----- INPUT

(** * c4-memory: the Memory Evolution Engine

    A shallow embedding of the evolution code of c4-memory
    (db/operations.ts, db/schema.ts, db/embeddings.ts, tools/feedback.ts,
    tools/prune.ts, tools/consolidate.ts) and the properties its
    specification states about it.

    Reading of the source:
    - a SQLite table is the list of its rows in rowid order; a statement is
      a function on the database value; better-sqlite3 runs every statement
      in autocommit mode, so what was written before a throwing statement
      stays written;
    - INTEGER columns and [Date.now()] are [Z]; REAL columns and every other
      JavaScript number are real numbers ([R]).  The score, the sums and the
      averages are computed without rounding ([Math.pow] and [Math.log] are
      [Rpower] and [ln]); the decay of a relationship strength and the
      cosine similarity round every operation to a double ([fl]);
    - [Date.now()] is the argument [now] of each operation;
    - a thrown exception is the [Throw] result of the monad [M];
    - the columns added by the second schema version ([usefulness_score],
      [times_helpful], [times_unhelpful], [status], [level]) are declared
      with defaults and no statement of the code writes NULL to them, so a
      row holds a value there and the [?? default] of [rowToMemory] is not
      modelled;
    - the collaborators the engine calls but does not define (the encoder,
      the embedding service) are the fields of the record [Host]. *)

From Stdlib Require Import ZArith List String Ascii Bool Reals Lra Lia.
From Stdlib Require Import DecimalString Sorted Permutation.
Import ListNotations.

Local Open Scope string_scope.
Local Open Scope list_scope.
Local Open Scope Z_scope.

(** ** Numbers *)

Definition Rltb (x y : R) : bool := if Rlt_dec x y then true else false.
Definition Rleb (x y : R) : bool := if Rle_dec x y then true else false.
Definition Reqb (x y : R) : bool := if Req_dec_T x y then true else false.

Arguments Rltb : simpl never.
Arguments Rleb : simpl never.
Arguments Reqb : simpl never.

(** [Math.min] and [Math.max] on two numbers. *)
Definition Math_min (x y : R) : R := Rmin x y.
Definition Math_max (x y : R) : R := Rmax x y.

(** [Math.floor] and [Math.round] (half up) on a real, as an integer. *)
Definition Math_floor (x : R) : Z := Int_part x.
Definition Math_round (x : R) : Z := Int_part (x + / 2).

----------

Write out the data once more, word for word.

(** * c4-memory: the Memory Evolution Engine

    A shallow embedding of the evolution code of c4-memory
    (db/operations.ts, db/schema.ts, db/embeddings.ts, tools/feedback.ts,
    tools/prune.ts, tools/consolidate.ts) and the properties its
    specification states about it.

    Reading of the source:
    - a SQLite table is the list of its rows in rowid order; a statement is
      a function on the database value; better-sqlite3 runs every statement
      in autocommit mode, so what was written before a throwing statement
      stays written;
    - INTEGER columns and [Date.now()] are [Z]; REAL columns and every other
      JavaScript number are real numbers ([R]).  The score, the sums and the
      averages are computed without rounding ([Math.pow] and [Math.log] are
      [Rpower] and [ln]); the decay of a relationship strength and the
      cosine similarity round every operation to a double ([fl]);
    - [Date.now()] is the argument [now] of each operation;
    - a thrown exception is the [Throw] result of the monad [M];
    - the columns added by the second schema version ([usefulness_score],
      [times_helpful], [times_unhelpful], [status], [level]) are declared
      with defaults and no statement of the code writes NULL to them, so a
      row holds a value there and the [?? default] of [rowToMemory] is not
      modelled;
    - the collaborators the engine calls but does not define (the encoder,
      the embedding service) are the fields of the record [Host]. *)

From Stdlib Require Import ZArith List String Ascii Bool Reals Lra Lia.
From Stdlib Require Import DecimalString Sorted Permutation.
Import ListNotations.

Local Open Scope string_scope.
Local Open Scope list_scope.
Local Open Scope Z_scope.

(** ** Numbers *)

Definition Rltb (x y : R) : bool := if Rlt_dec x y then true else false.
Definition Rleb (x y : R) : bool := if Rle_dec x y then true else false.
Definition Reqb (x y : R) : bool := if Req_dec_T x y then true else false.

Arguments Rltb : simpl never.
Arguments Rleb : simpl never.
Arguments Reqb : simpl never.

(** [Math.min] and [Math.max] on two numbers. *)
Definition Math_min (x y : R) : R := Rmin x y.
Definition Math_max (x y : R) : R := Rmax x y.

(** [Math.floor] and [Math.round] (half up) on a real, as an integer. *)
Definition Math_floor (x : R) : Z := Int_part x.
Definition Math_round (x : R) : Z := Int_part (x + / 2).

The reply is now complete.